Becoming profitable in biotech is much harder than IT.

------
ssivark
Very interesting article; well worth reading the whole thing. Exciting to see
startups in the "hard tech" space!

Also, complete transcription of the conversation with George Church:
[https://bioengineeringcommunity.nature.com/users/20939-laura...](https://bioengineeringcommunity.nature.com/users/20939-laura-
defrancesco/posts/57342-a-conversation-with-george-church)

Some choice excerpts:

> _Shendure feels the inflection point came in 2010, with the founding of
> AbVitro by Church and his then-postdoc Francois Vigneault. AbVitro may to
> this day hold a special place in the annals of startups from the Church lab.
> After starting from only a little over $3 million in startup funding from a
> single VC firm, Sante Ventures, in 2012, the company was snapped up by Juno
> for $125 million four years later. That was followed by Celgene’s purchase
> of Juno, and more importantly led to several cell therapies now in the
> investigational new drug (IND) phase, according to Vigneault. “[Church]
> never had a really big success until we decided to do AbVitro and that one
> ended up knocking it out of the ball park. That triggered a lot of people to
> start companies because it looks easy from the outside,” he says. “It’s
> not,” he adds. [...] Whether or not AbVitro was the bellwether, the pace
> began picking up around 2015, and reached a fevered pitch in 2018._

> _[...] biggest change from the past is that lab members are stepping up to
> take the role of CEO, rather than chief scientific officer (CSO) or chief
> technology officer (CTO). He sees an upswing in entrepreneurial verve across
> the university, but especially coming out of the Church lab. “They really
> have a desire to take on that business challenge of managing the company and
> growing the opportunity, seeking out the financing, seeking out the
> collaborations, and really focusing on the business aspect [...]_

> _[...] the current startup environment is different from that of the past in
> several significant ways. There is a very rich ecosystem of infrastructure
> for startups to launch into. “Places like LabCentral or Alexandria
> LaunchLabs are where you have a full BSL2 [biosafety level 2] lab ready to
> go and you can rent a bench on and have access to equipment for relatively
> small amounts of money,” he says.
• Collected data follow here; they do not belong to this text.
(* ===== verification/SortProps.v ===== *)
(** * What the sorting and searching routines promise *)
From Stdlib Require Import Sorted.
From S2P Require Import Prelude Sort SortLists.

(** Integers under subtraction, the comparison most callers pass. *)
Definition cmp_sub (a b : Z) : Z := a - b.
#[export] Instance cmp_sub_comparator : Comparator cmp_sub.
Proof. split; unfold cmp_sub; lia. Qed.
(** Records compared by their key alone. *)
Definition cmp_key (a b : Z * Z) : Z := a.1 - b.1.
#[export] Instance cmp_key_comparator : Comparator cmp_key.
Proof. split; unfold cmp_key; lia. Qed.

(** C36. [sort] terminates without an access outside the array and leaves a
    sorted permutation of it, for every comparison that is a total preorder and
    every array whose size in bytes fits the [int] counters; the byte-wise and
    the word-wise swap routines exchange the same bytes. *)
Theorem sort_correct {A} (cmp : A → A → Z) `{!Comparator cmp} (size : Z) (l : list A) :
  0 < size < 2 ^ 31 → Z.of_nat (length l) * size < 2 ^ 31 →
  (∃ l', sort cmp size l = Some l' ∧ l' ≡ₚ l ∧ StronglySorted (λ a b, cmp a b ≤ 0) l') ∧
  (∀ m a b (w : nat), (a + w ≤ length m)%nat → (b + w ≤ length m)%nat → (a + w ≤ b ∨ b + w ≤ a)%nat → (0 < w)%nat →
   ∃ m', generic_swap m a b (Z.of_nat w) = Some m' ∧ word_swap w m a b = Some m' ∧ exchanged m a b w m').
Proof.
  intros Hs Hb. split; [apply (sort_run cmp size); [lia|exact Hb|lia]|]. intros m a b w Ha Hb' Hd Hw.
  destruct (generic_swap_run w m a b) as (m1 & Hr1 & He1); [done..|]. destruct (word_swap_run w m a b) as (m2 & Hr2 & He2); [done..|].
  exists m1. unfold generic_swap. rewrite Z.max_r, Nat2Z.id by lia. split; [done|]. split; [|done]. by rewrite (exchanged_inj _ _ _ _ _ _ He1 He2).
Qed.

(** [bsearch] on an array sorted by the comparison terminates, reads only
    inside the array, and returns an element that matches the key exactly when
    there is one. *)
Theorem bsearch_correct {A} (cmp : A → A → Z) `{!Comparator cmp} (key : A) (l : list A) :
  StronglySorted (λ a b, cmp a b ≤ 0) l →
  ∃ r, bsearch cmp key l = Some r ∧
    match r with
    | Some i => ∃ x, l !! i = Some x ∧ cmp key x = 0
    | None => ∀ i x, l !! i = Some x → cmp key x ≠ 0
    end.
Proof. intros Hs. apply bsearch_run; [by apply sorted_ordered|lia|lia|]. intros i x Hx _. apply lookup_lt_Some in Hx. lia. Qed.

(** [list_sort] terminates for a list of any length and leaves the nodes
    sorted, elements that compare equal in their original order, every [prev]
    pointing to the node before, the first to the head and the head to the
    last. *)
Theorem list_sort_correct {A} (cmp : A → A → Z) `{!Comparator cmp} (l : list A) :
  ∃ r e, list_sort cmp l = Some (r, e) ∧ StronglySorted (λ a b, cmp a b ≤ 0) (r.*1) ∧ same cmp (r.*1) l ∧ e = last (r.*1) ∧
    ∀ i x q, r !! i = Some (x, q) → q = match i with O => None | S i => r.*1 !! i end.
Proof. apply list_sort_run. apply _. Qed.

(** ** Witnesses *)
Module SortExample.

Lemma sort_correct_witness :
  sort cmp_sub 4 [3; 1; 2; 5; 4] = Some [1; 2; 3; 4; 5] ∧
  ∃ l', sort cmp_sub 4 [3; 1; 2; 5; 4] = Some l' ∧ l' ≡ₚ [3; 1; 2; 5; 4] ∧ StronglySorted (λ a b, cmp_sub a b ≤ 0) l'.
Proof. split; [reflexivity|]. apply (sort_correct cmp_sub 4 [3; 1; 2; 5; 4]); simpl; lia. Defined.

Lemma bsearch_correct_witness :
  bsearch cmp_sub 7 [1; 3; 5; 7; 9] = Some (Some 3%nat) ∧
  ∃ r, bsearch cmp_sub 7 [1; 3; 5; 7; 9] = Some r ∧
    match r with Some i => ∃ x, [1; 3; 5; 7; 9] !! i = Some x ∧ cmp_sub 7 x = 0 | None => ∀ i x, [1; 3; 5; 7; 9] !! i = Some x → cmp_sub 7 x ≠ 0 end.
Proof.
  split; [reflexivity|]. apply (bsearch_correct cmp_sub 7 [1; 3; 5; 7; 9]).
  repeat constructor; unfold cmp_sub; lia.
Defined.

Lemma list_sort_correct_witness :
  list_sort cmp_key [(2, 0); (1, 0); (2, 1); (1, 1)] =
    Some ([((1, 0), None); ((1, 1), Some (1, 0)); ((2, 0), Some (1, 1)); ((2, 1), Some (2, 0))], Some (2, 1)) ∧
  ∃ r e, list_sort cmp_key [(2, 0); (1, 0); (2, 1); (1, 1)] = Some (r, e) ∧ StronglySorted (λ a b, cmp_key a b ≤ 0) (r.*1) ∧
    same cmp_key (r.*1) [(2, 0); (1, 0); (2, 1); (1, 1)] ∧ e = last (r.*1) ∧
    ∀ i x q, r !! i = Some (x, q) → q = match i with O => None | S i => r.*1 !! i end.
Proof. split; [reflexivity|]. apply (list_sort_correct cmp_key). Defined.

End SortExample.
Access to capital is high for these kinds
> of ventures, he says, adding that a new breed of scientific founder is also
> emerging. “They have grown up in the era of startups, and have technology,
> multidisciplinary backgrounds across biology, computer science and
> engineering,” [...]_

> _In addition, the technology may now be catching up with some of the Church
> “crazy” ideas of years past. Cain McCleary, of KdT Ventures, which has
> invested in two from this cohort and one a few years back, says, “I feel
> like he’s consistently been ahead of his time in creating tool sets, but all
> of a sudden, our analysis and manufacturing has caught up to it, so it’s a
> particularly special time for folks in his lab,” he says._

------
amelius
How many patents did this produce, and how many of them were essentially
funded by public money?

------
buboard
how many of them were running away from academia? It's no secret that the
academic prospect of perpetual postdoctry is unattractive.